# Fisch und Zitrone



## Parasol (23. August 2008)

Hallo,

in den meisten Rezepten zur Fischzubereitung wird das Säuern der Fische mit Zitrone empfohlen.

In vielen Kochsendungen wird  von namhaften Köchen allerdings das Säuern mit Z. vor dem Braten als falsch vermittelt. Zitrone soll auf dem Fisch einen Zersetzungsvorgang der Eiweisstrukturen bewirken. Deshalb sollte Zitrone zum Würzen erst auf den gegarten Fisch gegeben werden.

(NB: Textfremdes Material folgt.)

Lemma runRefreshPillar_progress vm c rq s :
  holds vm s -> in_phase cfg acceptedAt "Pinged" vm ->
  wp (runRefreshPillar vm c (ann vm AnnotationMinionID) rq) s
     (fun o _ s' => o = Done rq /\ at_phase "PillarRefreshed" s').
Proof.
  intros Hs Hp. unfold runRefreshPillar. apply wp_bind.
  eapply wp_mono; [exact (keeps_vm_masterLastSeen c vm s Hs)|]. intros seen t s1 Hs1.
  apply wp_bind. hcall Hs1. intros now w' E Hg Hs2. apply wp_bind. hcall Hs2. intros r w2 E2 Hg2 Hs3.
  rewrite (coop_refresh _ _ _ _ _ Hg2 E2). cbn [step_failed negb].
  chain_step "Pinged" "PillarRefreshed" Hs3 Hp.
Qed.

Lemma runDispatchHighstate_progress vm c rq s :
  holds vm s -> in_phase cfg acceptedAt "PillarRefreshed" vm ->
  wp (runDispatchHighstate vm c (ann vm AnnotationMinionID) rq) s
     (fun o _ s' => o = Done rq /\ at_phase saltStatusHighstateDispatched s').
Proof.
  intros Hs Hp. unfold runDispatchHighstate. apply wp_bind. hcall Hs. intros r w' E Hg Hs1.
  destruct (coop_highstate _ _ _ _ _ Hg E) as (j & -> & Hj). cbv zeta.
  chain_step "PillarRefreshed" saltStatusHighstateDispatched Hs1 Hp. intros _. left. exists j. by split.
Qed.

Lemma runPollHighstate_progress vm c rq s :
  holds vm s -> in_phase cfg acceptedAt saltStatusHighstateDispatched vm ->
  wp (runPollHighstate vm c (ann vm AnnotationMinionID) (ann vm AnnotationHighstateJID) rq) s
     (fun o _ s' => o = Done rq /\ at_phase saltStatusReady s').
Proof.
  intros Hs Hp. unfold runPollHighstate. pose proof (ph_job _ _ _ _ Hp eq_refl) as Hj.
  apply String.eqb_neq in Hj. rewrite Hj. apply wp_bind. hcall Hs. intros r w' E Hg Hs1.
  destruct (coop_poll _ _ _ _ _ _ Hg E) as (result & -> & Hok). apply wp_bind. hcall Hs1.
  intros now w2 E2 Hg2 Hs2. cbv zeta. rewrite Hok.
  chain_step saltStatusHighstateDispatched saltStatusReady Hs2 Hp.
Qed.

(** ** Lemmas: a whole reconcile *)

(** The post-accept delay is over. *)
Lemma delay_over now : acceptedAt + postAcceptDelay <= now -> wrap64 (postAcceptDelay - Sub now acceptedAt) <= 0.
Proof.
  intros Hn. assert (postAcceptDelay = 30000000000) as E by reflexivity. rewrite E in *.
  rewrite wrap64_id; unfold Sub, int64_min, int64_max; lia.
Qed.

Lemma chain_progress p vm c rq s :
  p ∈ running_phases -> holds vm s -> in_phase cfg acceptedAt p vm ->
  wp (reconcilePostAccept vm c cfg (ann vm AnnotationMinionID) rq) s
     (fun o _ s' => o = Done rq /\ at_phase (next_phase p) s').
Proof.
  intros Hin Hs Hp. unfold reconcilePostAccept. pose proof (ph_minion _ _ _ _ Hp) as Hm.
  apply String.eqb_neq in Hm. rewrite Hm. cbv zeta. rewrite (ph_status _ _ _ _ Hp).
  unfold running_phases in Hin. rewrite !elem_of_cons in Hin.
  destruct Hin as [->|[->|[->|[->|Hin]]]]; [..|by apply not_elem_of_nil in Hin]; closed_eqb; cbv iota.
  - rewrite (ph_time _ _ _ _ Hp). apply wp_bind. unfold Since. apply wp_bind, wp_bind. hcall Hs.
    intros now w' E Hg Hs1. apply wp_ret, wp_ret. pose proof (coop_clock _ _ _ Hg E) as Hn.
    apply delay_over in Hn. apply Z.ltb_ge in Hn. rewrite Hn. by apply runPing_progress.
  - by apply runRefreshPillar_progress.
  - by apply runDispatchHighstate_progress.
  - by apply runPollHighstate_progress.
Qed.

(** Adding the finalizer keeps the phase. *)
Lemma wp_finalizer_phase p vm s (f : VM -> option error -> ctl outcome) Q :
  holds vm s -> in_phase cfg acceptedAt p vm ->
  (forall v s', holds v s' -> in_phase cfg acceptedAt p v -> wp (f v None) s' (fun o _ s2 => Q o s2)) ->
  wp ('(v, fe) ← addSaltFinalizer vm; f v fe) s (fun o _ s' => Q o s').
Proof.
  intros Hs Hp Hf. apply wp_bind.
  eapply wp_mono; [by apply (wp_finalizer_holds DefaultConnection k stored cfg good)|].
  intros a t s' (v & -> & Hv & Ha & Hlab & Hd & _). eapply wp_mono; [apply Hf; [exact Hv|]|auto].
  destruct Hp. constructor; unfold ann, matchesVMSelector in *; rewrite ?Ha, ?Hlab, ?Hd; done.
Qed.

Lemma reconcileCreate_progress p vm s :
  p ∈ running_phases -> holds vm s -> in_phase cfg acceptedAt p vm ->
  wp (reconcileCreate DefaultConnection vm cfg) s
     (fun o _ s' => (exists rq, o = Done rq) /\ at_phase (next_phase p) s').
Proof.
  intros Hin Hs Hp. unfold reconcileCreate. cbv zeta. apply wp_bind.
  eapply wp_mono; [exact (keeps_vm_sinceVSphereCreate DefaultConnection k stored cfg good vm vm s Hs)|]. intros [el cr] t s1 Hs1.
  assert (forall v s' tO x y, holds v s' -> in_phase cfg acceptedAt p v ->
    wp (if ann v AnnotationKeyStatus <>s? keyStatusAccepted
        then reconcileKey DefaultConnection v cfg tO x y
        else reconcileAccepted DefaultConnection v cfg y) s'
       (fun o _ s2 => (exists rq, o = Done rq) /\ at_phase (next_phase p) s2)) as Hrest.
  { intros v s' tO x y Hv Hpv. rewrite (ph_accepted _ _ _ _ Hpv), String.eqb_refl. cbn [negb].
    unfold reconcileAccepted.
    refine (wp_finalizer_phase p v s' _ (fun o s2 => (exists rq, o = Done rq) /\ at_phase (next_phase p) s2) Hv Hpv _).
    intros v2 s2 Hv2 Hp2. apply wp_bind. eapply wp_mono; [by apply (wp_client_holds DefaultConnection k stored cfg good)|].
    intros r t3 s3 [[c ->] Hs3]. eapply wp_mono; [by apply chain_progress|]. intros o t4 s4 [-> Hph]. eauto. }
  destruct (guestSignalled vm); [|destruct (_ && _)].
  - refine (wp_clear_holds vm _ s1 _ p (fun o s2 => (exists rq, o = Done rq) /\ at_phase (next_phase p) s2) Hs1 Hp _).
    intros. by apply Hrest.
  - refine (wp_clear_holds vm _ s1 _ p (fun o s2 => (exists rq, o = Done rq) /\ at_phase (next_phase p) s2) Hs1 Hp _).
    intros. by apply Hrest.
  - apply wp_bind, wp_ret. eapply wp_mono; [by apply Hrest|]. auto.
Qed.

Lemma Reconcile_progress p s :
  p ∈ running_phases -> at_phase p s ->
  wp (Reconcile DefaultConnection k.1 k.2) s
     (fun o _ s' => (exists rq, o = Done rq) /\ at_phase (next_phase p) s').
Proof.
  intros Hin (vm & Hs & Hp). unfold Reconcile. apply wp_bind. hcall Hs. intros r w' E Hg Hs1.
  rewrite (coop_get _ _ _ _ Hg E (proj1 (proj2 Hs))). rewrite (ph_managed _ _ _ _ Hp), String.eqb_refl. cbn [negb].
  apply wp_bind. unfold findSaltKeyConfig. apply wp_bind. hcall Hs1. intros r2 w2 E2 Hg2 Hs2.
  destruct (coop_config _ _ _ Hg2 E2) as (l & -> & Hpick). apply wp_ret. rewrite Hpick.
  rewrite (ph_live _ _ _ _ Hp), (ph_selected _ _ _ _ Hp). cbn [negb].
  eapply wp_mono; [by apply reconcileCreate_progress|]. auto.
Qed.

Lemma reconciles_step p s :
  p ∈ running_phases -> at_phase p s ->
  forall n, reconciles (S n) s = reconciles n (snd (Reconcile DefaultConnection k.1 k.2 s))
  /\ at_phase (next_phase p) (snd (Reconcile DefaultConnection k.1 k.2 s)).
Proof.
  intros Hin Hp n. pose proof (Reconcile_progress p s Hin Hp) as Hw. simpl. unfold wp in Hw.
  destruct (Reconcile DefaultConnection k.1 k.2 s) as [[o t] s']. by destruct Hw.
Qed.

Lemma reconciles_to_ready n p :
  p ∈ running_phases ->
  (forall s, at_phase (next_phase p) s -> at_phase saltStatusReady (reconciles n s)) ->
  forall s, at_phase p s -> at_phase saltStatusReady (reconciles (S n) s).
Proof.
  intros Hin Hn s Hp. destruct (reconciles_step p s Hin Hp n) as [-> Hnext]. by apply Hn.
Qed.

Lemma reaches_ready p s :
  p ∈ running_phases -> at_phase p s -> exists n, (n <= 4)%nat /\ at_phase saltStatusReady (reconciles n s).
Proof.
  intros Hin Hp.
  pose proof (reconciles_to_ready 0 saltStatusHighstateDispatched ltac:(decided) (fun s' Hs' => Hs')) as H1'.
  pose proof (reconciles_to_ready 1 "PillarRefreshed" ltac:(decided) H1') as H2'.
  pose proof (reconciles_to_ready 2 "Pinged" ltac:(decided) H2') as H3'.
  pose proof (reconciles_to_ready 3 "" ltac:(decided) H3') as H4'.
  unfold running_phases in Hin. rewrite !elem_of_cons in Hin.
  destruct Hin as [->|[->|[->|[->|Hin]]]]; [..|by apply not_elem_of_nil in Hin].
  - exists 4%nat. split; [lia|auto].
  - exists 3%nat. split; [lia|auto].
  - exists 2%nat. split; [lia|auto].
  - exists 1%nat. split; [lia|auto].
Qed.

(** C4: When the API server, RaaS and the minion answer, a VM with an accepted key becomes Ready: each
    reconcile takes it to the next phase of the chain and asks to be run again, and four of them
    at most bring it from any phase of the chain to Ready. *)
Theorem accepted_vm_becomes_ready p s :
  p ∈ running_phases -> at_phase p s ->
  wp (Reconcile DefaultConnection k.1 k.2) s
     (fun o _ s' => (exists rq, o = Done rq) /\ at_phase (next_phase p) s')
  /\ exists n, (n <= 4)%nat /\ at_phase saltStatusReady (reconciles n s).
Proof. intros Hin Hp. split; [by apply Reconcile_progress|by apply (reaches_ready p)]. Qed.

End Liveness.

(** ** Witness: the concrete server, with everything but the VM frozen *)

Section Witness.
#[local] Existing Instances ascii_only reference_lib.

(** The server, where nothing changes but the VMs the operator writes. *)
Definition frozen : Env World Handle := fun c w => let '(r, w') := serve c w in (r, set_vms (w_vms w') w).
#[local] Existing Instance frozen.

Handelt es sich also bei der Empfehlung "säubern, säuern, salzen" um alte Ratschläge aus der Zeit, wo das frischhalten von Fisch nicht so leicht war wie heute?


----------



## fritte (23. August 2008)

*AW: Fisch und Zitrone*

Hallo,

ich muß zu geben, bei uns wird es immer noch so gelehrt ( Kochausbildung Berufschule)
Doch weiß man eigentlich auch, das wie du schon richtig erwähnt hast, das Eiweiß durch den Zitronensaft zersetzt wird und der Fisch somit schon durchs säuern Gart.
Früher hat man den Saft dazu gegeben, damit der fisch nicht so stark riecht und eine gewisse Festigkeit erhält.
Doch damals waren auch die Transportzeiten länger und der Fisch nicht so frisch wie heute.

Kurzes Beispiel, als ich damals meinem Ausbilder ( Henry Bach) mal einen SeeteufelSaltimbocka machen sollte und ich mit der Zitrone über den Fisch ging, was glaubst, was bei uns das Geschrei groß war.
Habe den Fisch fast um die Ohren bekommen, obwohl er eigentlich einer der besten und vorallem Ruhigsten Küchenchefs ist.

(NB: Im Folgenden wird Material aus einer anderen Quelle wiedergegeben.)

Lemma monitor_client l (t1 t2 : list (obs C)) o l' c :
  monitor login_step l (t1 ++ o :: t2) = Some l' -> client_of (obs_of o) = Some c ->
  c ∈ l \/ Obs (CLogin c) None ∈ t1.
Proof.
  rewrite monitor_app. destruct (monitor login_step l t1) as [l1|] eqn:E; [|done].
  simpl. intros Hm Hc. unfold login_step in Hm. rewrite Hc in Hm. case_decide; [|done].
  by eapply monitor_logged.
Qed.

End Monitor.

(** ** Lemmas *)

Section Proofs.
Context {W C : Type} `{GoUnicode} `{K8sLib} `{Env W C} `{EqDecision C}.
Context (DefaultConnection : DefaultConn).
Abbreviation ctl := (M C (VMState W C)).
Implicit Types (s : VMState W C) (l : list C).

Definition cache_ok l s : Prop := map_Forall (fun _ e => ce_client e ∈ l) (vs_cache s).

(** A program that uses the clients [cs] and keeps the cache sound. *)
Definition uses {A} (cs : list C) (m : ctl A) : Prop :=
  forall l s, cs ⊆ l -> cache_ok l s ->
    mwp login_step l m s (fun _ l' s' => l ⊆ l' /\ cache_ok l' s').

Lemma uses_ret {A} cs (a : A) : uses cs (mret a).
Proof. intros l s Hc Hs. by apply mwp_ret. Qed.
Lemma uses_gets {A} cs (h : VMState W C -> A) : uses cs (gets h).
Proof. intros l s Hc Hs. by apply mwp_gets. Qed.

Lemma uses_bind {A B} cs (m : ctl A) (f : A -> ctl B) :
  uses cs m -> (forall a, uses cs (f a)) -> uses cs (m ≫= f).
Proof.
  intros Hm Hf l s Hc Hs. apply mwp_bind. eapply mwp_mono; [by apply Hm|].
  intros a l1 s1 [Hl Hs1]. eapply mwp_mono; [apply Hf; [by etrans|done]|].
  intros b l2 s2 [Hl2 Hs2]. split; [by etrans|done].
Qed.

Lemma uses_perform cs (c : call C) :
  match client_of c with Some cl => cl ∈ cs | None => True end -> uses cs (perform c).
Proof.
  intros Hc l s Hl Hs. mwp_call. intros r w' E. unfold login_step. change (obs_of (Obs c r)) with c.
  destruct (client_of c) as [cl|].
  - exists l. rewrite decide_True by set_solver. by repeat split.
  - destruct (logged_by (Obs c r)) as [cl|]; eexists; (split; [reflexivity|]); [|by repeat split].
    split; [set_solver|]. intros k e He. simpl. apply elem_of_cons. right. by apply (Hs k).
Qed.

Ltac in_list := solve [exact I | assumption | simpl; repeat first [apply list_elem_of_here | apply list_elem_of_further] ].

Kurz darauf hat er mir ein stück mit und Ohne Zitronensaft gemacht.
Also als Vergleich, und er hatte recht, ohne war er viel besser, denn der Fisch verliert zusätlich ja auch noch seinen Eigengeschmack.
Gewürtzt wurde alle in der Pfanne sprich nicht vorher sondern während oder sogar nach dem Garen/Braten.

Laß es einfach weg.


----------



## Thomas9904 (23. August 2008)

*AW: Fisch und Zitrone*

Ganz klar:
Das Säuern von Fisch stammt aus der Zeit mangelnder Kühlmöglichkeiten und ist heute absolut!! unnötig!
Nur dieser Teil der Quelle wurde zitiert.